» **ASSIGNED TASK**: For this exercise, reproduce the entries below exactly, but only from the line containing "(** * Image-processing" through the line containing "outside, the value", both included.

.....

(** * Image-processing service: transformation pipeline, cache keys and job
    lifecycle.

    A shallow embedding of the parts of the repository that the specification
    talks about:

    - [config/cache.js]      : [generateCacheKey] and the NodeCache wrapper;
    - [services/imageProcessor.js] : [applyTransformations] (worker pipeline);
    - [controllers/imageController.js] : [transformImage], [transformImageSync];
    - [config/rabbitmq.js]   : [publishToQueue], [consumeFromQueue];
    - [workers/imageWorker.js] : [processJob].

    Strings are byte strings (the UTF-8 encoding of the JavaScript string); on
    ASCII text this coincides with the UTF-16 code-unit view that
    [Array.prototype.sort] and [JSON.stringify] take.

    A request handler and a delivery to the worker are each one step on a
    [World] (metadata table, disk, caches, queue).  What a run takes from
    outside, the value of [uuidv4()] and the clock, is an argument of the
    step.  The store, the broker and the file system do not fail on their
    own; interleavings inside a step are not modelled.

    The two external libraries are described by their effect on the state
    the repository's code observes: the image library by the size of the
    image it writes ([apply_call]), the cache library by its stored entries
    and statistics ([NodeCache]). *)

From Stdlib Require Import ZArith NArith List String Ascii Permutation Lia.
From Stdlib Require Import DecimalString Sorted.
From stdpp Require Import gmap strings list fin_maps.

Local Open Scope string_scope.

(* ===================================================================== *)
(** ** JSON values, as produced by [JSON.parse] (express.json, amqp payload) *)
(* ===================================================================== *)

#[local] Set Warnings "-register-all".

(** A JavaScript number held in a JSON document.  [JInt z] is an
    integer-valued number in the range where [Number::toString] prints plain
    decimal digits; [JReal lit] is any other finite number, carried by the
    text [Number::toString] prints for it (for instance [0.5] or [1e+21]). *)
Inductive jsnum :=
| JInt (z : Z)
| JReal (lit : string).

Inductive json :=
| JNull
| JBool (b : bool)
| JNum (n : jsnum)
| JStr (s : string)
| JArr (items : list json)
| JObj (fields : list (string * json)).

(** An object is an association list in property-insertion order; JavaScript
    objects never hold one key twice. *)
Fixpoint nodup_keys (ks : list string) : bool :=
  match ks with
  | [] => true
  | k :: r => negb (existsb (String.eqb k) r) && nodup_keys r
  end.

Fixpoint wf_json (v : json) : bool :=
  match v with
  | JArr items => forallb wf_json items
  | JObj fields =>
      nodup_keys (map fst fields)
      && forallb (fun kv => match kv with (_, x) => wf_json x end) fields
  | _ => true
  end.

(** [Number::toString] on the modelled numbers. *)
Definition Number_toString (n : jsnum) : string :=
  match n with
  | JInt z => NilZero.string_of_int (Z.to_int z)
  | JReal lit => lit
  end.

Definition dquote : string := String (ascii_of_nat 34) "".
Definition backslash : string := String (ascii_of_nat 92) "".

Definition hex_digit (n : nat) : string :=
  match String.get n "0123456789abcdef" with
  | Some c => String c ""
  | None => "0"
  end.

.....

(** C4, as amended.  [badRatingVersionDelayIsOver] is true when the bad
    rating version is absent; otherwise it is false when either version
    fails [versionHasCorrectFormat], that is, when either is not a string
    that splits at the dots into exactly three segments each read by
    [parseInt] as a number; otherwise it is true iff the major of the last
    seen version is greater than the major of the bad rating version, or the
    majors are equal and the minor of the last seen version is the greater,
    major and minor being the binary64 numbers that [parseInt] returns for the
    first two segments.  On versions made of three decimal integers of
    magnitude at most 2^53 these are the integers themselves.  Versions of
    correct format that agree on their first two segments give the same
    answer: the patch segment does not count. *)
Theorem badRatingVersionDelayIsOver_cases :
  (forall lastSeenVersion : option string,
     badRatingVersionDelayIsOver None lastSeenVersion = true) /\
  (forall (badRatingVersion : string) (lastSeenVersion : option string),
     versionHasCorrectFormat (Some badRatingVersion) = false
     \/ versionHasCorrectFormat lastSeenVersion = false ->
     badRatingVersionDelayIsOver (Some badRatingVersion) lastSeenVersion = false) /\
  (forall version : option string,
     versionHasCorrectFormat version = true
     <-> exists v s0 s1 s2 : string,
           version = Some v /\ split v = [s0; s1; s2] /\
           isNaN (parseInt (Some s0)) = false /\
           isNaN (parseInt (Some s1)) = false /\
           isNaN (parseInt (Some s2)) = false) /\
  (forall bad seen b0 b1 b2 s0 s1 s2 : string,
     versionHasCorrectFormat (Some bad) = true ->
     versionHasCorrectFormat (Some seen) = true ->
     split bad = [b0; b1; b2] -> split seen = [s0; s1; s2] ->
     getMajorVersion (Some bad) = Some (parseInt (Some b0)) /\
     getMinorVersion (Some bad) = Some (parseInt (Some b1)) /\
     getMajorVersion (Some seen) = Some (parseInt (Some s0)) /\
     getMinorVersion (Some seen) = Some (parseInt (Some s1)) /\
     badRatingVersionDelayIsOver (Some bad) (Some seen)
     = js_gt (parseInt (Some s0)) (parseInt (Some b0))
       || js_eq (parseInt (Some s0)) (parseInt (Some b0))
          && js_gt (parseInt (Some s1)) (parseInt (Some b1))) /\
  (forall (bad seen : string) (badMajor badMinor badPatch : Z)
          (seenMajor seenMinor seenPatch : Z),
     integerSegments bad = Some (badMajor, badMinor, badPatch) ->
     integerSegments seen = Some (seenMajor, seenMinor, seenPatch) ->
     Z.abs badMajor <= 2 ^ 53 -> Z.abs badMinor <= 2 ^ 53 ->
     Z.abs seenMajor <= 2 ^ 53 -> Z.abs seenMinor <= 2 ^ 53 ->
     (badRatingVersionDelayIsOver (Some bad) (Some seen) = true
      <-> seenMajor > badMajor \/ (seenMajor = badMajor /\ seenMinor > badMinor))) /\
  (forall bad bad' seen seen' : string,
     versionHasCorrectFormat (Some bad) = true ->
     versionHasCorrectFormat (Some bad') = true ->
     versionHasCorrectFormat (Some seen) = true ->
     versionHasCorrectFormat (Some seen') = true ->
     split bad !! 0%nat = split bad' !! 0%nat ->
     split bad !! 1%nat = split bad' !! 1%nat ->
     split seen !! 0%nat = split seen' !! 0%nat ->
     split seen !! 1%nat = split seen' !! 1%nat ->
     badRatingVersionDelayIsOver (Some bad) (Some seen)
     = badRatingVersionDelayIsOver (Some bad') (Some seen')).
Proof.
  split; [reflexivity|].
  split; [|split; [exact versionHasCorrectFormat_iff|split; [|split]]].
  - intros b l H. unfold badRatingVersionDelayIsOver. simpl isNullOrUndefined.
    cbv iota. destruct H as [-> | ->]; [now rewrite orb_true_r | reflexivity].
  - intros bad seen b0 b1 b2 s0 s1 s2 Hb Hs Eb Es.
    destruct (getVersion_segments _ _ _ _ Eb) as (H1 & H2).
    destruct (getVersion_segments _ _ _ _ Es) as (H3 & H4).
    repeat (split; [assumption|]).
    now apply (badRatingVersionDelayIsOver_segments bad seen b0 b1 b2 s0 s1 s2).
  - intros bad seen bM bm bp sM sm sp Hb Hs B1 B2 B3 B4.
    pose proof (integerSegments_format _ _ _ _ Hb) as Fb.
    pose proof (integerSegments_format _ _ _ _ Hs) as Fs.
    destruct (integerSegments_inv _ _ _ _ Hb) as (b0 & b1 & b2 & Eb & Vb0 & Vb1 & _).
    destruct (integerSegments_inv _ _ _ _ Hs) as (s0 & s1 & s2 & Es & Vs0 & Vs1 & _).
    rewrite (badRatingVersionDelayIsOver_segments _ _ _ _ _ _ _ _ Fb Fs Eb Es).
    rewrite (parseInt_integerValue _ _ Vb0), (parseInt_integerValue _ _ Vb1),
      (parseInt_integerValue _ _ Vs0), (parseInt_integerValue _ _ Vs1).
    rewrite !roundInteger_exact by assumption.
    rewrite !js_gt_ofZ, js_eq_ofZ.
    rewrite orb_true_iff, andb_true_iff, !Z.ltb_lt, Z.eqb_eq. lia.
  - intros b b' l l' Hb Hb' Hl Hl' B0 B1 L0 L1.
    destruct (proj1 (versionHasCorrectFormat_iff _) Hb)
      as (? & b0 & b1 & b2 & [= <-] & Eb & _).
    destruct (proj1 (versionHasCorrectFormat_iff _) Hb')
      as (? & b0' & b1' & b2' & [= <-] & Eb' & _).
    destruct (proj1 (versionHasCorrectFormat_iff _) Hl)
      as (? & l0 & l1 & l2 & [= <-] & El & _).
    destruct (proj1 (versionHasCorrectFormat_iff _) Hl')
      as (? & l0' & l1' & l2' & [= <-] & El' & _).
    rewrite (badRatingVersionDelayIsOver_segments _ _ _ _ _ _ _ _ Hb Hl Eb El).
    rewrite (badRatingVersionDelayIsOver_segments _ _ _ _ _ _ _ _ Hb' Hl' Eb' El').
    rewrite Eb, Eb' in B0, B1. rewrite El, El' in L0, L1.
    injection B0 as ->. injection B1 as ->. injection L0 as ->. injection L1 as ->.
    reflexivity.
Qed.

.....

» **EXPECTED ANSWER**:
(** * Image-processing service: transformation pipeline, cache keys and job
    lifecycle.

    A shallow embedding of the parts of the repository that the specification
    talks about:

    - [config/cache.js]      : [generateCacheKey] and the NodeCache wrapper;
    - [services/imageProcessor.js] : [applyTransformations] (worker pipeline);
    - [controllers/imageController.js] : [transformImage], [transformImageSync];
    - [config/rabbitmq.js]   : [publishToQueue], [consumeFromQueue];
    - [workers/imageWorker.js] : [processJob].

    Strings are byte strings (the UTF-8 encoding of the JavaScript string); on
    ASCII text this coincides with the UTF-16 code-unit view that
    [Array.prototype.sort] and [JSON.stringify] take.

    A request handler and a delivery to the worker are each one step on a
    [World] (metadata table, disk, caches, queue).  What a run takes from
    outside, the value of [uuidv4()] and the clock, is an argument of the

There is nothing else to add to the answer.